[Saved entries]
::::::::::

Lemma obj_has cells i : Z.of_nat (length cells) = cap -> 0 <= i < cap -> exists c, has cells (cell_obj cells i) c.
Proof. intros Hl Hi. destruct (cell_lookup cells i Hl Hi) as [c Hc]. exists c, i. done. Qed.

Lemma has_insert cells i c0 cell k c : Z.of_nat (length cells) = cap -> 0 <= i < cap -> cells !! Z.to_nat i = Some c0 ->
  (forall j, 0 <= j < cap -> cell_obj cells j = k -> k <> 0 -> c0.1 = k -> j = i) -> k <> 0 ->
  has (<[Z.to_nat i := cell]> cells) k c <-> cell = (k, c) \/ has cells k c /\ c0.1 <> k.
Proof.
  intros Hl Hi Hc0 Hu Hk. split.
  - intros (j & Hj & Hc). destruct (decide (i = j)) as [<-|Hij].
    + rewrite list_lookup_insert_eq in Hc by lia. left. by injection Hc.
    + rewrite list_lookup_insert_ne in Hc by lia. right. split; [by exists j|]. intros He. apply Hij. symmetry. apply Hu; try done.
      unfold cell_obj. by rewrite Hc.
  - intros [->|[(j & Hj & Hc) Hne]].
    + exists i. split; [done|]. by rewrite list_lookup_insert_eq by lia.
    + exists j. split; [done|]. rewrite list_lookup_insert_ne; [done|]. intros Hij. rewrite Hij in Hc0. rewrite Hc in Hc0. injection Hc0 as <-. done.
Qed.

(** ** Probing *)

Definition has_empty cells : Prop := exists i, 0 <= i < cap /\ cell_obj cells i = 0.
(** A body may not drop the last reference to its own object.  The object 16
    counts one reference when its body starts, the one in 272; the body clears
    that slot and releases what it held.  [beans_do_deinit] then stores the
    count it read before the body, so the reference stays counted with nothing
    that holds it: the passes at exit free neither object. *)
Definition unlink (p : Z) (h : rt) : option rt :=
  o ← objs h !! p;
  let other := List.hd 0 (cc_walk o) in
  o' ← objs h !! other;
  beans_release quiet 9 (with_objs h (<[other := set_pay o' (word_pay 0)]> (objs h))) (List.hd 0 (cc_walk o')).

Definition self_cycle : rt :=
  mkRt {[16 := set_buf (cc_set_color (node true 272) CC_PURPLE) true; 272 := node false 16]} ∅ ∅ [16] 256 256 false false 0.

Example unlink_leaks : (fun h => ((fun x => (x.1, o_count x.2, cc_walk x.2)) <$> map_to_list (objs h), cc_roots h)) <$>
  cc_at_exit unlink 99 self_cycle = Some ([(272, 1, []); (16, 1, [272])], []).
Proof. vm_compute. reflexivity. Qed.
(** [kr] and [ks] count a signalled fiber that has left its park and not yet
    taken its element or its place. *)
Record chan_ok (kr ks : Z) (s : chan_state) : Prop := {
  ck_ring : ring_ok (s_chan s);
  ck_fifo : s_sent s = s_got s ++ buffer (s_chan s);
  ck_send : line_ok false (ch_send (s_chan s)) (s_wait s);
  ck_recv : line_ok true (ch_recv (s_chan s)) (s_wait s);
  ck_value : forall f v b, s_wait s !! f = Some (WSend v, b) -> slen v = elem_width (s_chan s);
  ck_closed : ch_closed (s_chan s) = true -> ch_send (s_chan s) = [] /\ ch_recv (s_chan s) = [];
  ck_takers : ch_recv (s_chan s) <> [] -> ch_count (s_chan s) <= signalled true (s_wait s) + kr;
  ck_givers : ch_send (s_chan s) <> [] -> ch_cap (s_chan s) - ch_count (s_chan s) <= signalled false (s_wait s) + ks
}.

Lemma signalled_insert recv ws f w : signalled recv (<[f := w]> ws) = signalled recv ws - tally_at (sig recv) (ws !! f) + sig recv w.
Proof. apply tally_insert. Qed.

Lemma line_insert_signalled recv line ws f w : line_ok recv line ws -> ws !! f = None -> line_ok recv line (<[f := (w, true)]> ws).
Proof.
  intros [Hn Hl] Hf. split; [done|]. intros g. rewrite Hl. destruct (decide (g = f)) as [->|Hg].
  - rewrite lookup_insert_eq, Hf. split; intros (? & [=] & _).
  - by rewrite lookup_insert_ne.
Qed.

(** The head of a line is signalled. *)
Lemma signal_head recv f line ws : line_ok recv (f :: line) ws ->
  line_ok recv line (signal ws (Some f)) /\ (forall l, line_ok (negb recv) l ws -> line_ok (negb recv) l (signal ws (Some f))) /\
  signalled recv (signal ws (Some f)) = signalled recv ws + 1 /\ signalled (negb recv) (signal ws (Some f)) = signalled (negb recv) ws /\
  exists w, ws !! f = Some (w, false) /\ signal ws (Some f) = <[f := (w, true)]> ws.
Proof.
  intros [Hn Hl]. apply NoDup_cons in Hn as [Hf Hn]. destruct (proj1 (Hl f)) as (w & Hw & Hr); [by left|].
  assert (He : signal ws (Some f) = <[f := (w, true)]> ws).
  { unfold signal. apply map_eq. intros g. destruct (decide (g = f)) as [->|Hg].
    - by rewrite lookup_alter_eq, lookup_insert_eq, Hw.
    - by rewrite lookup_alter_ne, lookup_insert_ne. }
  rewrite He. split; [|split; [|split; [|split; [|by exists w]]]].
  - split; [done|]. intros g. destruct (decide (g = f)) as [->|Hg].
    + rewrite lookup_insert_eq. split; [done|]. by intros (? & [=] & _).
    + rewrite lookup_insert_ne, <-Hl, elem_of_cons by done. tauto.
  - intros l [Hnl Hll]. split; [done|]. intros g. rewrite Hll. destruct (decide (g = f)) as [->|Hg].
    + rewrite lookup_insert_eq, Hw. split; intros (? & [= <-] & Hr'). rewrite Hr in Hr'. by destruct recv.
    + by rewrite lookup_insert_ne.
  - rewrite signalled_insert, Hw. unfold tally_at, sig. cbn [fst snd andb]. rewrite Hr, eqb_reflx. lia.
  - rewrite signalled_insert, Hw. unfold tally_at, sig. cbn [fst snd andb]. rewrite Hr. destruct recv; cbn; lia.
Qed.

(** A fiber joins its line. *)
Lemma line_push recv line ws f w : line_ok recv line ws -> ws !! f = None -> is_recv w = recv ->
  line_ok recv (fiber_line_push line f) (<[f := (w, false)]> ws) /\
  (forall l, line_ok (negb recv) l ws -> line_ok (negb recv) l (<[f := (w, false)]> ws)) /\
  forall r, signalled r (<[f := (w, false)]> ws) = signalled r ws.
Proof.
  intros [Hn Hl] Hf Hr. split; [split|split].
  - unfold fiber_line_push. apply NoDup_app. split; [done|]. split; [|apply NoDup_singleton].
    intros g Hg ->%list_elem_of_singleton. apply Hl in Hg as (? & ? & _). congruence.
  - intros g. unfold fiber_line_push. rewrite elem_of_app, list_elem_of_singleton, Hl. destruct (decide (g = f)) as [->|Hg].
    + rewrite lookup_insert_eq. split; [intros _; by exists w|by right].
    + rewrite lookup_insert_ne by done. tauto.
  - intros l [Hnl Hll]. split; [done|]. intros g. rewrite Hll. destruct (decide (g = f)) as [->|Hg].
    + rewrite lookup_insert_eq, Hf. split; [by intros (? & [=] & _)|]. intros (? & [= <-] & Hr'). rewrite Hr in Hr'. by destruct recv.
    + by rewrite lookup_insert_ne.
  - intros r. rewrite signalled_insert, Hf. unfold tally_at, sig. cbn. lia.
Qed.

Lemma value_signal ws (f : Z) w v b (g : Z) n : ws !! f = Some (w, false) -> (forall f v b, ws !! f = Some (WSend v, b) -> slen v = n) ->
  <[f := (w, true)]> ws !! g = Some (WSend v, b) -> slen v = n.
Proof.
  intros Hf Hv. destruct (decide (g = f)) as [->|Hg].
  - rewrite lookup_insert_eq. intros [= -> <-]. by apply (Hv f v false).
  - rewrite lookup_insert_ne by done. apply Hv.
Qed.

(** Putting an element, with the receiver it wakes. *)
Lemma put_inv kr ks s v c woken : chan_ok kr ks s -> 0 <= kr -> 0 <= ks <= 1 -> ch_closed (s_chan s) = false -> ch_count (s_chan s) < ch_cap (s_chan s) ->
  slen v = elem_width (s_chan s) -> chan_wake_receiver (chan_put (s_chan s) v) = (c, woken) ->
  chan_ok kr 0 (mkState c (signal (s_wait s) woken) (s_sent s ++ [v]) (s_got s)).
Proof.
  intros [Hr Hf Hs Hv Hval Hcl Htk Hgv] Hkr Hks Hc Hlt Hlen. destruct (put_ok _ v Hr Hlt Hlen) as [Hr' Hb].
  unfold chan_wake_receiver, fiber_line_pop. change (ch_recv (chan_put (s_chan s) v)) with (ch_recv (s_chan s)).
  change (ch_send (chan_put (s_chan s) v)) with (ch_send (s_chan s)). destruct (ch_recv (s_chan s)) as [|f line] eqn:Hline; intros [= <- <-].
  - split; cbn [s_chan s_wait s_sent s_got with_lines ch_send ch_recv ch_closed ch_count ch_cap chan_put ring]; try done.
    + by apply lines_buffer.
    + rewrite Hf, <-app_assoc. f_equal. exact (eq_sym Hb).
    + intros Hne. specialize (Hgv Hne). cbn [signal]. lia.
  - destruct (signal_head true f line (s_wait s) Hv) as (Hl' & Ho & Hsg & Hsn & w & Hw & He).
    split; cbn [s_chan s_wait s_sent s_got with_lines ch_send ch_recv ch_closed ch_count ch_cap chan_put ring]; try done.
    + by apply lines_buffer.
    + rewrite Hf, <-app_assoc. f_equal. exact (eq_sym Hb).
    + by apply (Ho _ Hs).
    + intros g v' b. rewrite He. by apply value_signal.
    + by rewrite Hc.
    + intros _. rewrite Hsg. specialize (Htk ltac:(done)). lia.
    + intros Hne. specialize (Hgv Hne). cbn [negb] in Hsn. rewrite Hsn. lia.
Qed.

(** Taking an element, with the sender it wakes. *)
Lemma take_inv kr ks s v c0 c woken : chan_ok kr ks s -> 0 <= ks -> 0 <= kr <= 1 -> ch_count (s_chan s) <> 0 ->
  chan_take (s_chan s) = (v, c0) -> chan_wake_sender c0 = (c, woken) ->
  chan_ok 0 ks (mkState c (signal (s_wait s) woken) (s_sent s) (s_got s ++ [v])).
Proof.
  intros [Hr Hf Hs Hv Hval Hcl Htk Hgv] Hks Hkr Hc Htake. destruct (take_ok _ v c0 Hr Hc Htake) as (Hr' & Hb & Hcnt).
  assert (Hsame : ch_send c0 = ch_send (s_chan s) /\ ch_recv c0 = ch_recv (s_chan s) /\ ch_closed c0 = ch_closed (s_chan s) /\
    ch_cap c0 = ch_cap (s_chan s) /\ elem_width c0 = elem_width (s_chan s)) by (unfold chan_take in Htake; by injection Htake as _ <-).
  destruct Hsame as (H1 & H2 & H3 & H4 & H5). unfold chan_wake_sender, fiber_line_pop. rewrite H1, H2.
  destruct (ch_send (s_chan s)) as [|f line] eqn:Hline; intros [= <- <-].
  - split; cbn [s_chan s_wait s_sent s_got with_lines ch_send ch_recv ch_closed ch_count ch_cap]; try done.
    + by apply lines_buffer.
    + rewrite Hf, Hb, <-app_assoc. done.
    + intros g v' b Hg. rewrite (Hval g v' b Hg). exact (eq_sym H5).
    + rewrite H3. intros Hcl'. by apply Hcl.
    + intros Hne. specialize (Htk Hne). rewrite Hcnt. cbn [signal]. lia.
  - destruct (signal_head false f line (s_wait s) Hs) as (Hl' & Ho & Hsg & Hsn & w & Hw & He).
    split; cbn [s_chan s_wait s_sent s_got with_lines ch_send ch_recv ch_closed ch_count ch_cap]; try done.
    + by apply lines_buffer.
    + rewrite Hf, Hb, <-app_assoc. done.
    + by apply (Ho _ Hv).
    + intros g v' b Hg. rewrite He in Hg. apply (value_signal _ f w v' b g (elem_width (s_chan s))) in Hg; [|done..]. rewrite Hg. exact (eq_sym H5).
    + rewrite H3. intros Hcl'. destruct (Hcl Hcl') as [[=] _].
    + intros Hne. specialize (Htk Hne). rewrite Hcnt. cbn [negb] in Hsn. rewrite Hsn. lia.
    + intros _. rewrite Hsg, Hcnt, H4. specialize (Hgv ltac:(done)). lia.
Qed.

(** A closed channel leaves the lines empty, so nothing is promised. *)
Lemma closed_slack kr ks s : chan_ok kr ks s -> ch_closed (s_chan s) = true -> chan_ok 0 0 s.
Proof. intros [Hr Hf Hs Hv Hval Hcl Htk Hgv] Hc. destruct (Hcl Hc) as [H1 H2]. split; try done; by rewrite ?H1, ?H2. Qed.

(** One segment of a send. *)
Lemma send_inv ks s f v : chan_ok 0 ks s -> 0 <= ks <= 1 -> s_wait s !! f = None -> slen v = elem_width (s_chan s) ->
  chan_ok 0 0 (finish_send s (Some f) v (beans_chan_send (s_chan s) f v)).
Proof.
  intros Hok Hks Hf Hv. unfold beans_chan_send. pose proof (rg_count _ (ck_ring _ _ _ Hok)) as Hcnt.
  destruct (ch_closed (s_chan s)) eqn:Hcl.
  { rewrite orb_true_r. cbn [finish_send signal]. apply (closed_slack 0 ks) in Hok; [|done]. by destruct s. }
  rewrite orb_false_r. destruct (Z.ltb_spec (ch_count (s_chan s)) (ch_cap (s_chan s))) as [Hlt|Hge].
  - destruct (chan_wake_receiver (chan_put (s_chan s) v)) as [c woken] eqn:Hw. cbn [finish_send].
    by apply (put_inv 0 ks s v c woken Hok).
  - cbn [finish_send]. destruct Hok as [Hr Hfi Hs Hrv Hval Hclo Htk Hgv].
    destruct (line_push false (ch_send (s_chan s)) (s_wait s) f (WSend v) Hs Hf eq_refl) as (Hl & Ho & Hsg).
    split; cbn [s_chan s_wait s_sent s_got with_lines ch_send ch_recv ch_closed ch_count ch_cap]; try done.
    + by apply lines_buffer.
    + by apply (Ho _ Hrv).
    + intros g v' b. destruct (decide (g = f)) as [->|Hg]; [rewrite lookup_insert_eq; by intros [= <- <-]|].
      rewrite lookup_insert_ne by done. apply Hval.
    + by rewrite Hcl.
    + rewrite Hsg. apply Htk.
    + intros _. rewrite Hsg. pose proof (signalled_nonneg false (s_wait s)). lia.
Qed.

(** One segment of a receive. *)
Lemma recv_inv kr s f : chan_ok kr 0 s -> 0 <= kr <= 1 -> s_wait s !! f = None ->
  chan_ok 0 0 (finish_recv s (Some f) (beans_chan_recv (s_chan s) f)).
Proof.
  intros Hok Hkr Hf. unfold beans_chan_recv. destruct (Z.eqb_spec (ch_count (s_chan s)) 0) as [Hz|Hz]; cbn [negb orb].
  - destruct (ch_closed (s_chan s)) eqn:Hcl.
    { cbn [finish_recv signal]. apply (closed_slack kr 0) in Hok; [|done]. by destruct s. }
    cbn [finish_recv]. destruct Hok as [Hr Hfi Hs Hrv Hval Hclo Htk Hgv].
    destruct (line_push true (ch_recv (s_chan s)) (s_wait s) f WRecv Hrv Hf eq_refl) as (Hl & Ho & Hsg).
    split; cbn [s_chan s_wait s_sent s_got with_lines ch_send ch_recv ch_closed ch_count ch_cap]; try done.
    + by apply lines_buffer.
    + by apply (Ho _ Hs).
    + intros g v' b. destruct (decide (g = f)) as [->|Hg]; [rewrite lookup_insert_eq; by intros [=]|].
      rewrite lookup_insert_ne by done. apply Hval.
    + by rewrite Hcl.
    + intros _. rewrite Hsg. pose proof (signalled_nonneg true (s_wait s)). lia.
    + rewrite Hsg. apply Hgv.
  - destruct (chan_take (s_chan s)) as [v c0] eqn:Ht. destruct (chan_wake_sender c0) as [c woken] eqn:Hw. cbn [finish_recv].
    by apply (take_inv kr 0 s v c0 c woken Hok).
Qed.

(** A signalled fiber leaves its park. *)
Lemma drop_inv s f w : chan_ok 0 0 s -> s_wait s !! f = Some (w, true) ->
  chan_ok (if is_recv w then 1 else 0) (if is_recv w then 0 else 1) (drop_wait s f).
Proof.
  intros [Hr Hf Hs Hv Hval Hcl Htk Hgv] Hw.
  assert (Hsig : forall r, signalled r (delete f (s_wait s)) = signalled r (s_wait s) - if Bool.eqb (is_recv w) r then 1 else 0).
  { intros r. unfold signalled. rewrite tally_delete, Hw. cbn. unfold sig. cbn. by destruct (Bool.eqb _ _). }
  assert (Hline : forall r l, line_ok r l (s_wait s) -> line_ok r l (delete f (s_wait s))).
  { intros r l [Hn Hl]. split; [done|]. intros g. rewrite Hl. destruct (decide (g = f)) as [->|Hg].
    - rewrite lookup_delete_eq, Hw. split; intros (? & [=] & _).
    - by rewrite lookup_delete_ne. }
  split; cbn [s_chan s_wait s_sent s_got drop_wait]; auto.
  - intros g v b Hg. apply lookup_delete_Some in Hg as [_ Hg]. by apply (Hval g v b).
  - intros Hne. rewrite Hsig. specialize (Htk Hne). destruct (is_recv w); cbn; lia.
  - intros Hne. rewrite Hsig. specialize (Hgv Hne). destruct (is_recv w); cbn; lia.
Qed.

Lemma line_remove_elem line (f : Z) : NoDup line ->
  NoDup (fiber_line_remove line f) /\ forall g, g ∈ fiber_line_remove line f <-> g ∈ line /\ g <> f.
Proof.
  induction 1 as [|x line Hx Hn [IHn IH]]; cbn [fiber_line_remove]; [split; [constructor|set_solver]|].
  destruct (Z.eqb_spec x f) as [->|Hne].
  - split; [done|]. intros g. set_solver.
  - split; [apply NoDup_cons; rewrite IH; split; [tauto|done]|]. intros g. rewrite !elem_of_cons, IH.
    split; [intros [->|[Hg Hgf]]; auto|intros [[->|Hg] Hgf]; auto].
Qed.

::::::::::

:: PROBLEM DETAILS ::
The first line of the entries above marks where to begin; repeat each line exactly through the one that contains "Lemma has_insert cells", and include that line.

:: ANSWER BOX ::
Lemma obj_has cells i : Z.of_nat (length cells) = cap -> 0 <= i < cap -> exists c, has cells (cell_obj cells i) c.
Proof. intros Hl Hi. destruct (cell_lookup cells i Hl Hi) as [c Hc]. exists c, i. done. Qed.

Lemma has_insert cells i c0 cell k c : Z.of_nat (length cells) = cap -> 0 <= i < cap -> cells !! Z.to_nat i = Some c0 ->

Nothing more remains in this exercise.